Feminist porn: revolution or reinvention?

sleepers petit palais.jpg

Yesterday, I read an article on feminist porn and, as a result, followed links to various websites to investigate further. What I found looked rather worthy and not much fun but is this because fundamentally feminism and porn are diametrically opposed? How can pornography be filmed and presented in a way that satisfies feminists? Feminist pornography defines itself as ‘a genre of film developed by and/or for women. It was created for the purposes of encouraging women and their self-beliefs of freedom through sexuality equality and pleasure’. Now I do not confess to be a connoisseur of porn but I have been reading and watching erotic/explicit stories and films since my early teens. I know what I like and what I don’t like. From what I can remember, some of my consumptions featured or were written by women and some by men. But what they all had in common was the celebration of female pleasure. At least that was the porn I discovered and have been enjoying ever since. But does this make it feminist?

I love to watch women taking and sharing pleasure- either alone, with another woman or as part of a group. When men appear in porn they always seem to get in the way! I want the camera to move and get back to the women. Women achieving orgasm is so much more erotic than a man. After all, in porn and in films we can see a woman climaxing through the sounds they make and their facial expressions – incredibly sexy. With men, the camera has to show us an ejaculating penis – coming on the face, the body but rarely inside the woman (which in reality, is what actually happens during sex). Seeing the sperm seems to be hugely important to the process and perhaps this is why porn is seen as degrading and disregarding of women.

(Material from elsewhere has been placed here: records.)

Lemma main_sets_declared_outputs_witness :
  env (snd (main Examples.plain_globals (Examples.serving Examples.two_builds_text)))
    !! "RECIPE_CACHE_DIR"
  = env (Examples.serving Examples.two_builds_text) !! "RECIPE_CACHE_DIR"
  /\ (fst (main Examples.plain_globals (Examples.serving Examples.two_builds_text)) = inr tt ->
      Forall (fun out =>
                is_Some (env (snd (main Examples.plain_globals
                                     (Examples.serving Examples.two_builds_text))) !! out))
             output_variables).
Proof.
  apply (main_sets_declared_outputs Examples.plain_globals
           (Examples.serving Examples.two_builds_text) "RECIPE_CACHE_DIR").
  intros Hin. repeat (apply elem_of_cons in Hin as [Heq | Hin]; [discriminate Heq|]).
  by apply elem_of_nil in Hin.
Defined.

Lemma newest_build_number_any_order_witness :
  exists m',
    py_max build_key (rev MoreExamples.tied_builds) = inr m' /\ build_key m' = inr 1050.
Proof.
  apply (newest_build_number_any_order MoreExamples.tied_builds (rev MoreExamples.tied_builds)
           (Examples.entry "1050" "https://cdn.example.com/a/First.dmg")).
  - apply Permutation_rev.
  - reflexivity.
  - reflexivity.
Defined.

Lemma latest_release_errors_witness :
  exc_class (Raise ValueError "max() arg is an empty sequence") ∈ selection_errors
  /\ (exc_class (Raise ValueError "max() arg is an empty sequence") = ProcessorError ->
      Raise ValueError "max() arg is an empty sequence" = no_download_url).
Proof.
  apply (latest_release_errors (Examples.feed_of [])). reflexivity.
Defined.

Rejecting this kind of porn and self selecting other forms of sexual and visceral films and literature, I realize that perhaps I have been consuming ‘feminist’ porn for years – that which puts the woman or women at the centre of the story or action – but of course would never have framed or named it. Take Anais Nin who was the early source of countless under cover reads resulting in early masturbatory experiments. Was Nin a feminist pornographer? Often eclipsed by Henry Miller as an author – in her diaries and stories she plays with concepts of innocence, power, rituals and perversions. But all with a feminist construct. In many ways I much prefer Nin to Miller. Yes his work is sexually explicit but for me, his cock and the pleasure he perceives he is giving/getting with it, obstructs the story. It reduces eroticism rather than increases it. Perhaps women are far more natural pornographers than men.

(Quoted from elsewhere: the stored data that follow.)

(** * TizenRT binary manager: user binary files and entry creation

    A shallow embedding of [os/kernel/binary_manager/binary_manager_binfile.c]
    and the properties of its three functions:
    - [binary_manager_clear_binfile]  (the stale version collector),
    - [binary_manager_scan_ubin]      (the discovery scanner),
    - [binary_manager_create_entry]   (the entry-creation service).

    The C code runs against a file system, an in-memory binary table, the
    kernel partition data and a response message queue.  These are gathered in
    a [world] record that every operation threads through a small state
    monad.  C integers are [Z], C strings are [string] (the characters before
    the terminator), and a [char *] that may be [NULL] is an [option string]. *)

From Stdlib Require Import ZArith List String Ascii Bool Lia.
From Stdlib Require Import DecimalString DecimalPos DecimalZ.
Import ListNotations.

Local Open Scope Z_scope.
Local Open Scope bool_scope.

(* ================================================================== *)
(** ** The C library functions the file calls *)

Module LibC.

(** [strlen]. *)
Definition strlen (s : string) : nat := String.length s.

(** The value a character has in a comparison. *)
Definition code (c : ascii) : Z := Z.of_nat (nat_of_ascii c).

(** [strncmp(cs, ct, nb)]: at most [nb] characters are compared; the end of
    a string compares as the terminator, whose value is 0. *)
Fixpoint strncmp (cs ct : string) (nb : nat) : Z :=
  match nb with
  | O => 0
  | S nb' =>
    match cs, ct with
    | EmptyString, EmptyString => 0
    | EmptyString, String d _ => 0 - code d
    | String c _, EmptyString => code c
    | String c cs', String d ct' =>
      if (c =? d)%char then strncmp cs' ct' nb' else code c - code d
    end
  end.

(** [snprintf(buf, size, fmt, ...)] keeps the first [size - 1] characters of
    the formatted text; the argument is the text already formatted. *)
Definition snprintf (size : nat) (formatted : string) : string :=
  substring 0 (size - 1) formatted.

(** [strncpy(dst, src, n)] copies at most [n] characters. *)
Definition strncpy (src : string) (n : nat) : string := substring 0 n src.

(** The [%d] conversion. *)
Definition fmt_d (z : Z) : string := NilZero.string_of_int (Z.to_int z).

(** [s[i]]; reading the terminator gives [None]. *)
Definition char_at (s : string) (i : nat) : option ascii := String.get i s.

(** A C string holds no NUL character before its terminator. *)
Fixpoint cstring (s : string) : bool :=
  match s with
  | EmptyString => true
  | String c s' => negb (c =? zero)%char && cstring s'
  end.

(** [<sys/types.h>]: the status values of the system calls. *)
Definition OK : Z := 0.
Definition ERROR : Z := -1.

(** [<dirent.h>]: the type bits of a directory entry. *)
Definition DTYPE_FILE : Z := 1.
Definition DIRENT_ISFILE (dtype : Z) : bool :=
  negb (Z.land dtype DTYPE_FILE =? 0).

End LibC.
Import LibC.

(* ================================================================== *)
(** ** Constants of [binary_manager.h] and [tinyara/binary_manager.h]

    The headers are not part of the sources at hand, so the macros the file
    uses are the fields of a configuration the whole development is
    parameterised by. *)

Class Config := {
  BINARY_DIR_PATH : string;
  NAME_MAX : nat;
  CONFIG_PATH_MAX : nat;
  BIN_NAME_MAX : nat;
  BIN_PRIVMQ_LEN : nat;
  BINMGR_RESPONSE_MQ_PREFIX : string;
  (** [BINMGR_DEVNAME_FMT] applied to the two arguments the call passes. *)
  BINMGR_DEVNAME_FMT : Z -> Z -> string;
  BINMGR_OK : Z;
  BINMGR_OPERATION_FAIL : Z;
  BINMGR_INVALID_PARAM : Z;
  BINMGR_NOT_FOUND : Z;
  BINMGR_ALREADY_UPDATED : Z;
  ENOENT : Z;
  EEXIST : Z;
  EISDIR : Z
}.

(** The binary table ([bin_table] behind the [BIN_NAME] and [BIN_VER] macros)
    with the two functions of [binary_manager.c] called here.  Both receive a
    binary name and nothing else. *)
Class BinaryTable := {
  bin_table_t : Type;
  BIN_NAME : bin_table_t -> Z -> string;
  BIN_VER : bin_table_t -> Z -> Z;
  binary_manager_get_index_with_name : bin_table_t -> string -> Z;
  binary_manager_register_ubin : bin_table_t -> string -> Z * bin_table_t
}.

(* ================================================================== *)
(** ** Data *)

(** Modelled from the spec: the result of the header parser,
    [read_header(path) -> Result<{bin_name, version, ...}, Error>]. *)
Record binary_header_t := {
  bin_name : string;
  bin_ver : Z
}.

(** A directory entry ([struct dirent]) together with what the header parser
    makes of the file's contents. *)
Record dirent := {
  d_name : string;
  d_type : Z;
  d_header : option binary_header_t
}.

Record part_info_t := { part_num : Z }.

Record binmgr_kinfo_t := {
  part_count : Z;
  inuse_idx : Z;
  part_info : list part_info_t
}.

Record binmgr_createbin_response_t := {
  result : Z;
  binpath : string
}.

Definition set_result (r : Z) (m : binmgr_createbin_response_t) :=
  {| result := r; binpath := binpath m |}.
Definition set_binpath (p : string) (m : binmgr_createbin_response_t) :=
  {| result := result m; binpath := p |}.

Section Manager.

Context {cfg : Config} {tbl : BinaryTable}.

(** Everything the three functions read or change.
    - [store]: the directory [BINARY_DIR_PATH]; [None] when it does not
      exist.
    - [faults]: what the environment does to the coming system calls; every
      call of [opendir], [unlink], [open] and [mkdir] takes the head:
      [Some e] makes that call fail with [errno = e], [None] (or an
      exhausted list) lets it behave as the state of [store] dictates.
    - [next_fd]: the descriptor a successful [open] returns.
    - [auto_response]: the indeterminate contents [response_msg] starts
      with.
    - [mq]: the messages handed to [binary_manager_send_response], oldest
      first, each with the queue name it was addressed to. *)
Record world := {
  store : option (list dirent);
  faults : list (option Z);
  errno : Z;
  next_fd : Z;
  bin_table : bin_table_t;
  kdata : binmgr_kinfo_t;
  auto_response : binmgr_createbin_response_t;
  mq : list (string * binmgr_createbin_response_t)
}.

Definition set_store (s : option (list dirent)) (w : world) : world :=
  {| store := s; faults := faults w; errno := errno w; next_fd := next_fd w;
     bin_table := bin_table w; kdata := kdata w;
     auto_response := auto_response w; mq := mq w |}.
Definition set_faults (f : list (option Z)) (w : world) : world :=
  {| store := store w; faults := f; errno := errno w; next_fd := next_fd w;
     bin_table := bin_table w; kdata := kdata w;
     auto_response := auto_response w; mq := mq w |}.
Definition set_errno (e : Z) (w : world) : world :=
  {| store := store w; faults := faults w; errno := e; next_fd := next_fd w;
     bin_table := bin_table w; kdata := kdata w;
     auto_response := auto_response w; mq := mq w |}.
Definition set_bin_table (t : bin_table_t) (w : world) : world :=
  {| store := store w; faults := faults w; errno := errno w;
     next_fd := next_fd w; bin_table := t; kdata := kdata w;
     auto_response := auto_response w; mq := mq w |}.
Definition set_mq (q : list (string * binmgr_createbin_response_t))
    (w : world) : world :=
  {| store := store w; faults := faults w; errno := errno w;
     next_fd := next_fd w; bin_table := bin_table w; kdata := kdata w;
     auto_response := auto_response w; mq := q |}.

(** *** The state monad *)

Definition M (A : Type) : Type := world -> A * world.
Definition ret {A} (a : A) : M A := fun w => (a, w).
Definition bind {A B} (m : M A) (k : A -> M B) : M B :=
  fun w => let (a, w') := m w in k a w'.
Definition gets {A} (f : world -> A) : M A := fun w => (f w, w).
Definition modify (f : world -> world) : M unit := fun w => (tt, f w).

Notation "x <- m ;; k" := (bind m (fun x => k))
  (at level 61, m at next level, right associativity).
Notation "m ;;; k" := (bind m (fun _ => k))
  (at level 61, right associativity).

(** *** The file system calls *)

Definition pop_fault : M (option Z) := fun w =>
  (hd None (faults w), set_faults (tl (faults w)) w).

Pornography has been defined and produced by men for far too long. The word itself has been debased and degraded by the way it is executed. After all, porn was invented or at least stylized as a means of sexual display and arousal which is something to be celebrated and shared surely. Over the centuries, women have become increasingly exploited: forced to perform degrading and violent acts for the pleasure of men (mainly) but does this mean we end porn? No! Pornography should be available to watch for all of us. But if we reclaim it and define porn as feminist might this mean that the stories and execution thereof have to honour and follow only feminist principles? Or can we still enjoy in play role reversals, extreme fantasies and many of the scenarios that in the real world we would never sanction in our sentient, professional lives?

I pray not. Surely there is space for everything. When I search for porn I look for women and I find them. In comfortable, orgasmic circumstances having a great time – or so it would seem. I have been offered lesbian or group sex porn which has been disappointing for the sheer fact that the women involved are not living or expressing the truth of their sexuality or arousal. They are playing at pleasure for a male gaze and frankly us women see straight through it. Conversely, the women who really get into touching themselves, each other and even men in a fully engaged, ecstatic way is what I want to see and is what I would define as feminist porn. Women enjoying and expressing themselves in a full and celebratory way – with no censor or need for male approval. It is women who are making the choices.

Let’s reclaim pornography as a human experience and enjoy it for what it is – the most fun we can have as adults – well almost!

Photo is of a painting called “The Sleepers” by Gustave Courbet which hangs in the Petit Palais in Paris, France. The painting shows two women holding each other, naked and asleep against a dark blue background. There is a table in the foreground with a glass and bottle on it and a vase of flowers in the background. Photo taken by Charles Hutchins on Flikr, shared under a Creative Commons Licence.